◆ What is needed: Copy every line of the following data that includes the string "inflight".

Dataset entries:

--- START ---

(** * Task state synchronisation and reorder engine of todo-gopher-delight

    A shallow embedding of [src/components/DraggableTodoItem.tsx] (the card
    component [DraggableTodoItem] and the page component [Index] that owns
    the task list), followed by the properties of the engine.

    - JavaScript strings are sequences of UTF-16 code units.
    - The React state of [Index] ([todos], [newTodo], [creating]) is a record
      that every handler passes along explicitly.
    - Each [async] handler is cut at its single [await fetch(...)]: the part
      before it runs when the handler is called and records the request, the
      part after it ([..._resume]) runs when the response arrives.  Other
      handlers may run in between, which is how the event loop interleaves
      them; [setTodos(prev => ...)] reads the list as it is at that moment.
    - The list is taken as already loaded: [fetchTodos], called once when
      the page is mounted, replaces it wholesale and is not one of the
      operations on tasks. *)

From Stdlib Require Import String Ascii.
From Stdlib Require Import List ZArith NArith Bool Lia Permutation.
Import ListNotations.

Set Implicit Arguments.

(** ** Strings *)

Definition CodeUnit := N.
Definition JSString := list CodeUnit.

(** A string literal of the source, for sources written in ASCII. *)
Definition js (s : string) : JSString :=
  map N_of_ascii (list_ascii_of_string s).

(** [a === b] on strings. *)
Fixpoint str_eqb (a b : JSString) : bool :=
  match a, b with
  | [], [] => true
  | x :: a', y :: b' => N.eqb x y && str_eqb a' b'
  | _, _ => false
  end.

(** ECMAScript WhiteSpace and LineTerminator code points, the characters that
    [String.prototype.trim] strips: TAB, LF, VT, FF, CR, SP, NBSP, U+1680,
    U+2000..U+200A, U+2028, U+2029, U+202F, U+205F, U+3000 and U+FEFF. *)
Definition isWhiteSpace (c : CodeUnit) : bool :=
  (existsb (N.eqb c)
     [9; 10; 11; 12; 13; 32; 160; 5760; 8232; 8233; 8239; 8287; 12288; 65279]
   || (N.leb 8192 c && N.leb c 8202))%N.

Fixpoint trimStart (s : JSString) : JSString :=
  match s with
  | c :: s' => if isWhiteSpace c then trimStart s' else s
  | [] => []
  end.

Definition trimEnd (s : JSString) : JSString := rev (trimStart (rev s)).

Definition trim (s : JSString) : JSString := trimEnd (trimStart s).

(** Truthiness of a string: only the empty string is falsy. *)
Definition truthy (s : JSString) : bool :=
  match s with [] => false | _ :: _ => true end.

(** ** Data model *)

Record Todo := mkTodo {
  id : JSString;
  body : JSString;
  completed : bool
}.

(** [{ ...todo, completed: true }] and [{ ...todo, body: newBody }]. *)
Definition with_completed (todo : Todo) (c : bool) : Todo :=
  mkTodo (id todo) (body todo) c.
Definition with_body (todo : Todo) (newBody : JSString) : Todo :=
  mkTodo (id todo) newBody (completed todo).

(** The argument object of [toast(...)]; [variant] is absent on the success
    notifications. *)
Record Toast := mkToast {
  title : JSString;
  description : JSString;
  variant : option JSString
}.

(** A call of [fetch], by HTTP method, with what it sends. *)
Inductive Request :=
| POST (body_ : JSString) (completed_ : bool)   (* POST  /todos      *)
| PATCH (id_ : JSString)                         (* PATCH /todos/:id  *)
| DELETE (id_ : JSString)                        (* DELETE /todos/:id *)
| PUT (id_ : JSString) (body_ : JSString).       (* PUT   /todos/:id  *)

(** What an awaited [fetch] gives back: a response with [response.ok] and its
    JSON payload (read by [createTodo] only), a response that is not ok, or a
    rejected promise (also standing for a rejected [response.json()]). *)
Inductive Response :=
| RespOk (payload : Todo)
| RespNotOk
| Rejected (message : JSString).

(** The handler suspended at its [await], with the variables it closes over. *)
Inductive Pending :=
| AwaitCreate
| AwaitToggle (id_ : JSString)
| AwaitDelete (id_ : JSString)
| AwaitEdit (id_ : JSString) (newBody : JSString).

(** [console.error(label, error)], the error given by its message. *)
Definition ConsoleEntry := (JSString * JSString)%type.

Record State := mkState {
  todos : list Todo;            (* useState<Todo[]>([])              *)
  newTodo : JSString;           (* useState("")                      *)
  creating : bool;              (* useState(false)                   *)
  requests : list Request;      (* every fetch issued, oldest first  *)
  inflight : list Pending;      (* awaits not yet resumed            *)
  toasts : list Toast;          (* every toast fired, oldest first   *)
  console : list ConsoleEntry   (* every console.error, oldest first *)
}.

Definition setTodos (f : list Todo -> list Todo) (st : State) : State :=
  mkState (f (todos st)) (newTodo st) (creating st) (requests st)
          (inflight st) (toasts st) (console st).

--- END ---

◆ Result below:
  inflight : list Pending;      (* awaits not yet resumed            *)
          (inflight st) (toasts st) (console st).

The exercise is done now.